I was amazed at how small the local camp was during the fires last year. Apparently there were several scattered about, miles apart to try to keep folks safe. That may have added to the resource shortage as more toilets, showers, etc. would be scattered about. 

Saw the camp because I walk the Demon Dog around the Stampede Grounds sometimes. That park is huge and most likely would have been crowded with tents if it weren't for Covid.


----------



## northmanlogging (Mar 26, 2021)

slowp said:


> No thank you. Log trucks have too many Donettos on the dashboard, and uncomfy passenger seats.


you'd have to share space with my truck saw, tool box, O.S. box. and some assorted spare parts... Maybe if he' up to it, the super puupper, (he's all for log truck rides, but he drools, farts and is scared to get out of the truck)
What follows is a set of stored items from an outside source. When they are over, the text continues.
(* ===== verification/Run.v ===== *)
(** * Runs of the daemon (src/device.c)

    The main loop from the start of the device: invariants of every run, and the properties of
    the daemon as a whole. *)

From S2P Require Import Prelude Scan Knot Ext Ell Sm Event Poll Modbus Timers Storage Session.
From S2P Require Import Thing Properties Load Credentials Update Device Daemon Link Handle Start.

Section Runs.
Context `{KL : KnotProtocolLaws} `{E : Env} (Hlaw : EnvLaws) `{LSL : LSettingsLaws}
  {HM Q : Type -> Type} `{HL : LHashmapLaws HM} `{LQL : LQueueLaws Q}.
Implicit Types (d : daemon HM Q) (w : world HM Q) (o : os).

(** ** Runs *)

(** The last successful authentication, with no loss of the cloud since. *)
Definition authenticated (inputs : list input) : Prop :=
  exists is1 m is2, inputs = is1 ++ Cloud_message m :: is2 /\ type m = AUTH_MSG /\
    error m = None /\ Cloud_disconnected ∉ is2.

Definition online d : Prop :=
  current_state d = Some ST_ONLINE \/ current_state d = Some ST_CONFIG.

Lemma authenticated_snoc inputs i :
  authenticated inputs -> i <> Cloud_disconnected -> authenticated (inputs ++ [i]).
Proof.
  intros (is1 & m & is2 & -> & Ht & He & Hn) Hi. exists is1, m, (is2 ++ [i]).
  split; [by rewrite <- app_assoc|]. split; [done|]. split; [done|].
  rewrite elem_of_app, list_elem_of_singleton. by intros [?|<-].
Qed.

Lemma authenticated_last inputs i : auth_ok i -> authenticated (inputs ++ [i]).
Proof.
  destruct i as [| | | |m]; try done. intros [Ht He]. exists inputs, m, [].
  split; [done|]. split; [done|]. split; [done|]. apply not_elem_of_nil.
Qed.

Record ran inputs d' o o' : Prop := {
  ran_inv : daemon_inv d' o';
  ran_online : online d' -> authenticated inputs;
  ran_published : published o' = published o \/
    exists is1 is2, inputs = is1 ++ is2 /\ authenticated is1
}.

Lemma main_loop_step inputs i d1 d2 o o1 o2 :
  ran inputs d1 o o1 -> handled i d1 d2 o1 o2 -> ran (inputs ++ [i]) d2 o o2.
Proof.
  intros [Hi Hon Hpub] [Hi2 (st & st2 & Hst & Hst2 & Hmove) Hdown _ Hpub2 _].
  assert (online d2 -> authenticated (inputs ++ [i])) as Hon2.
  { intros Ho. assert (st2 = ST_ONLINE \/ st2 = ST_CONFIG) as Hs2.
    { destruct Ho as [Ho|Ho]; rewrite Hst2 in Ho; injection Ho as ->; auto. }
    assert (online d1 -> authenticated (inputs ++ [i])) as Hkeep.
    { intros Ho1. apply authenticated_snoc; [by apply Hon|]. intros Hdis.
      destruct (Hdown Hdis). destruct Hi2 as [_ _ (st3 & Hst3 & Hok)].
      rewrite Hst2 in Hst3. injection Hst3 as <-. by eapply state_ok_online. }
    destruct Hmove as [->|(e & He & Hedge)].
    - apply Hkeep. unfold online. rewrite Hst. destruct Hs2 as [->| ->]; auto.
    - destruct (edge_online _ _ _ Hedge Hs2) as [->|[Hs _]].
      + by apply authenticated_last, He.
      + apply Hkeep. unfold online. rewrite Hst. destruct Hs as [->| ->]; auto. }
  split; [done|done|].
  destruct Hpub as [Hp|(is1 & is2 & -> & Ha)]; cycle 1.
  { right. exists is1, (is2 ++ [i]). by rewrite app_assoc. }
  destruct Hpub2 as [Hp2|[Ho|Ho]].
  - left. congruence.
  - right. exists inputs, [i]. split; [done|]. apply Hon. by left.
  - right. exists (inputs ++ [i]), []. split; [by rewrite app_nil_r|]. apply Hon2. by left.
Qed.

Lemma main_loop_ran inputs d o :
  daemon_inv d o -> ~ online d ->
  wlp (main_loop inputs) (fun _ d' o' => ran inputs d' o o') d o.
Proof.
  intros Hd Hoff. induction inputs as [|i inputs IH] using rev_ind.
  { cbn. split; [done|done|by left]. }
  apply post_foreach_snoc. eapply post_mono; [apply IH|]. intros ? d1 o1 Hr.
  eapply post_use; [apply (handle_step Hlaw), Hr|done|]. intros ? d2 o2 Hh.
  exact (main_loop_step _ _ _ _ _ _ _ Hr Hh).
Qed.

(** The automaton follows the daemon. *)
Lemma main_loop_link inputs d o l :
  daemon_inv d o -> linked d l ->
  wlp (main_loop inputs)
    (fun _ d' o' => daemon_inv d' o' /\ exists l', linked d' l' /\ link_run inputs l l') d o.
Proof.
  intros Hd Hl. induction inputs as [|i inputs IH] using rev_ind.
  { cbn. split; [done|]. exists l. split; [done|apply run_nil]. }
  apply post_foreach_snoc. eapply post_mono; [apply IH|]. intros ? d1 o1 (Hd1 & l1 & Hl1 & Hr1).
  eapply post_use; [by apply (handle_step Hlaw)|done|]. intros ? d2 o2 [Hd2 _ _ _ _ Hlink].
  split; [done|]. destruct (Hlink l1 Hl1) as (l2 & Hl2 & Hstep). exists l2.
  split; [done|by eapply run_snoc].
Qed.

(** A daemon whose Modbus interface was not set up stays offline. *)
Record offline d o : Prop := {
  of_inv : daemon_inv d o;
  of_connect : connect_to (w_modbus (sm_device d)) = 0;
  of_io : modbus_io (w_modbus (sm_device d)) = 0;
  of_down : is_up MODBUS (mask d) = false
}.

Lemma offline_not_online d o : offline d o -> ~ online d.
Proof.
  intros [[_ _ (st & Hst & Hok)] _ _ Hd] Ho.
  assert (mask d = CONNECTED_MASK) as Hm.
  { eapply state_ok_online; [exact Hok|]. destruct Ho as [Ho|Ho]; rewrite Hst in Ho;
      injection Ho as ->; auto. }
  by rewrite Hm in Hd.
Qed.

Lemma offline_step i d d' o o' :
  offline d o -> handled i d d' o o' -> offline d' o' /\ published o' = published o.
Proof.
  intros Hoff [Hi _ _ Hm Hp _]. destruct Hoff as [Hd Hc Hio Hdown].
  destruct Hm as [Hev|[Hw Hup]].
  { exfalso. destruct d as [c w]. destruct Hd as [[Hw _]%machine_inv_eq _ _]. destruct i; try done.
    cbn in Hev, Hw. pose proof (dev_inv_resources _ _ _ Hw) as [Hos _ _ _ Hco].
    pose proof (connect_owned _ _ Hco _ Hev) as ->. cbn in Hc. rewrite Hc in Hev.
    by apply no_timer_0 in Hev. }
  assert (offline d' o') as Hoff' by (split; [done|by rewrite Hw|by rewrite Hw|by rewrite Hup]).
  split; [done|]. destruct Hp as [?|[Ho|Ho]]; [done|..]; exfalso.
  - by eapply (offline_not_online d o); [split|left].
  - by eapply (offline_not_online d' o'); [|left].
Qed.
And the passenger window does not roll down currently.

but it would be fun?


----------



## northmanlogging (Mar 26, 2021)

not to mention hard hats, rain gear, a bale of new gloves, and whats left of half a bale of greasy gloves and a spare set a calks


----------



## slowp (Mar 26, 2021)

northmanlogging said:


> you'd have to share space with my truck saw, tool box, O.S. box. and some assorted spare parts... Maybe if he' up to it, the super puupper, (he's all for log truck rides, but he drools, farts and is scared to get out of the truck)
> 
> And the passenger window does not roll down currently.
> 
> but it would be fun?


Sounds like a blast. The only log truck ride I got was a short one. I had gotten my pickup really stuck in snow, and had no radio (it was a day when they took them out for maintenance) and was told the road was plowed, which it was until it wasn't. No turnaround. I flagged down the last truck of the day and HE DID HAVE DONUTS ON THE DASHBOARD. It was very bumpy.


----------



## slowp (Mar 26, 2021)

northmanlogging said:


> not to mention hard hats, rain gear, a bale of new gloves, and whats left of half a bale of greasy gloves and a spare set a calks


I understand. Survival gear.


----------



## TNTreeHugger (Mar 26, 2021)

slowp said:


> I'll have to read it again, after coffee, but I seem to recall that both tried to go through "channels" and were ignored. That happens. I had that happen twice on fires and the only way we got change was to take a different approach.
> 
> In Oregon during a lightning bust, we were sent to a fire in the middle east of the state. It was a crew of folks that were mostly timber beasties. We'd worked together, knew each other and pretty much trusted each other because we'd been on some hairy slash burns together. Camp was in place and I think a Type 2 or 3 overhead team in place. Camp was in a meadow, with bug killed Lodgepole pine scattered about. We set up a tarp and then were helicoptered out and put in a 30 hour shift. There were so many fires and not enough crews at that time (sound familiar?) We came back in after having one minor insurrection--the bus was not going to stop to pick up another tired crew and they'd be waiting a while so we yelled and got them squished onto our bus.
> 
> ...


Can't argue with any of that. Maybe these two guys would have had better results if they had protested in some other way besides on Facebook.
I'll think of you next time I'm having a bad day at the post office.


----------



## madhatte (Mar 26, 2021)

TNTreeHugger said:


> Btw, you being a commander and technician, like those who were reprimanded, and me not being either, I think it's fair to say of the two of us, I would have more of an unbiased opinion on this particular case.
> Oh, and they weren't "cast aside for their service." They were reprimanded for failure to follow procedure.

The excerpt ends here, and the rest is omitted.